(** The flush of one table, with the tags its duration is reported with; a flush
    that returns early reports nothing. *)
Definition flush_table_report (reason : string) (cooldown : option Z) (now : gotime) (draws : list nat) (t : string)
  : go (cstate W) (option tags) :=
  table ← gets (fun st => cs_db st !! t);
  match table with
  | None => mret None
  | Some table =>
      if match cooldown with Some c => ShouldSkipFlush table (t_ns now) c | None => false end then mret None
      else match mt_TableData table with
           | None => mret None
           | Some td =>
               let td := default td (ResetTempTableSuffix (Some td) draws) in
               put_table t td ;;
               let tags := flush_tags t reason td in
               r ← attempt (write_table t td);
               match r with
               | Ok _ =>
                   modify (record_written t) ;;
                   td ← buffer_of t;
                   match td with
                   | None => mret (Some tags)
                   | Some td =>
                       c ← attempt (commitOffset iter_parts has_reader (tc_Topic (td_TopicConfig td)) (td_PartitionsToLastMessage td));
                       match c with
                       | Ok _ => clear_table t now ;; mret (Some tags)
                       | _ => mret (Some (<["what" := "commit_fail"]> tags))
                       end
                   end
               | Err err =>
                   mret (Some (<["retryable" := if IsRetryableError err then "true" else "false"]>
                                (<["what" := "merge_fail"]> tags)))
               | Panic _ => mret (Some tags)
               end
           end
  end.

What you are asked to do –
Your task is to reproduce all the data exactly as shown.

Solution to the exercise –
(** The flush of one table, with the tags its duration is reported with; a flush
    that returns early reports nothing. *)
Definition flush_table_report (reason : string) (cooldown : option Z) (now : gotime) (draws : list nat) (t : string)
  : go (cstate W) (option tags) :=
  table ← gets (fun st => cs_db st !! t);
  match table with
  | None => mret None
  | Some table =>
      if match cooldown with Some c => ShouldSkipFlush table (t_ns now) c | None => false end then mret None
      else match mt_TableData table with
           | None => mret None
           | Some td =>
               let td := default td (ResetTempTableSuffix (Some td) draws) in
               put_table t td ;;
               let tags := flush_tags t reason td in
               r ← attempt (write_table t td);
               match r with
               | Ok _ =>
                   modify (record_written t) ;;
                   td ← buffer_of t;
                   match td with
                   | None => mret (Some tags)
                   | Some td =>
                       c ← attempt (commitOffset iter_parts has_reader (tc_Topic (td_TopicConfig td)) (td_PartitionsToLastMessage td));
                       match c with
                       | Ok _ => clear_table t now ;; mret (Some tags)
                       | _ => mret (Some (<["what" := "commit_fail"]> tags))
                       end
                   end
               | Err err =>
                   mret (Some (<["retryable" := if IsRetryableError err then "true" else "false"]>
                                (<["what" := "merge_fail"]> tags)))
               | Panic _ => mret (Some tags)
               end
           end
  end.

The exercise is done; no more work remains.